Stored data
(** X3.  However many node types are registered one after the other on a
    fresh service, when all the calls succeed: [GetNodeType] gives for an
    id a type of that id; every entry of its field list points to a field
    object; and two entries, of one type or of two, that point to field
    objects of the same id are the same pointer. *)
Theorem registerAll_shares_fields ts fs n ps st' :
  registerAll ps (mkState ts fs n emptyService) = (Ok tt, st') ->
  (forall X A, GetNodeType X st' = Ok A ->
     NodeType.Id A = X /\
     forall a, a ∈ NodeType.Fields A -> is_Some (fieldObjs st' !! a)) /\
  (forall X Y A B a b fa fb,
     GetNodeType X st' = Ok A -> GetNodeType Y st' = Ok B ->
     a ∈ NodeType.Fields A -> b ∈ NodeType.Fields B ->
     fieldObjs st' !! a = Some fa -> fieldObjs st' !! b = Some fb ->
     FieldConfig.Id fa = FieldConfig.Id fb ->
     a = b).
Proof.
  intros Hrun.
  pose proof (registryOk_registerAll _ _ _ (registryOk_fresh ts fs n) Hrun)
    as Hok.
  split.
  - intros X A HA. destruct (registryOk_GetNodeType _ _ _ Hok HA) as [Hid Hc].
    split; [done|]. intros a Ha. destruct (Hc a Ha) as (f & Hf & _).
    by eexists.
  - intros X Y A B a b fa fb HA HB Ha Hb Hfa Hfb Hids.
    destruct (registryOk_GetNodeType _ _ _ Hok HA) as [_ HcA].
    destruct (registryOk_GetNodeType _ _ _ Hok HB) as [_ HcB].
    destruct (HcA a Ha) as (f1 & Hf1 & Hc1).
    destruct (HcB b Hb) as (f2 & Hf2 & Hc2).
    rewrite Hfa in Hf1. injection Hf1 as <-.
    rewrite Hfb in Hf2. injection Hf2 as <-.
    rewrite Hids in Hc1. congruence.
Qed.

To do >> Quote every line of the data, word for word.

Solution to the exercise >>
(** X3.  However many node types are registered one after the other on a
    fresh service, when all the calls succeed: [GetNodeType] gives for an
    id a type of that id; every entry of its field list points to a field
    object; and two entries, of one type or of two, that point to field
    objects of the same id are the same pointer. *)
Theorem registerAll_shares_fields ts fs n ps st' :
  registerAll ps (mkState ts fs n emptyService) = (Ok tt, st') ->
  (forall X A, GetNodeType X st' = Ok A ->
     NodeType.Id A = X /\
     forall a, a ∈ NodeType.Fields A -> is_Some (fieldObjs st' !! a)) /\
  (forall X Y A B a b fa fb,
     GetNodeType X st' = Ok A -> GetNodeType Y st' = Ok B ->
     a ∈ NodeType.Fields A -> b ∈ NodeType.Fields B ->
     fieldObjs st' !! a = Some fa -> fieldObjs st' !! b = Some fb ->
     FieldConfig.Id fa = FieldConfig.Id fb ->
     a = b).
Proof.
  intros Hrun.
  pose proof (registryOk_registerAll _ _ _ (registryOk_fresh ts fs n) Hrun)
    as Hok.
  split.
  - intros X A HA. destruct (registryOk_GetNodeType _ _ _ Hok HA) as [Hid Hc].
    split; [done|]. intros a Ha. destruct (Hc a Ha) as (f & Hf & _).
    by eexists.
  - intros X Y A B a b fa fb HA HB Ha Hb Hfa Hfb Hids.
    destruct (registryOk_GetNodeType _ _ _ Hok HA) as [_ HcA].
    destruct (registryOk_GetNodeType _ _ _ Hok HB) as [_ HcB].
    destruct (HcA a Ha) as (f1 & Hf1 & Hc1).
    destruct (HcB b Hb) as (f2 & Hf2 & Hc2).
    rewrite Hfa in Hf1. injection Hf1 as <-.
    rewrite Hfb in Hf2. injection Hf2 as <-.
    rewrite Hids in Hc1. congruence.
Qed.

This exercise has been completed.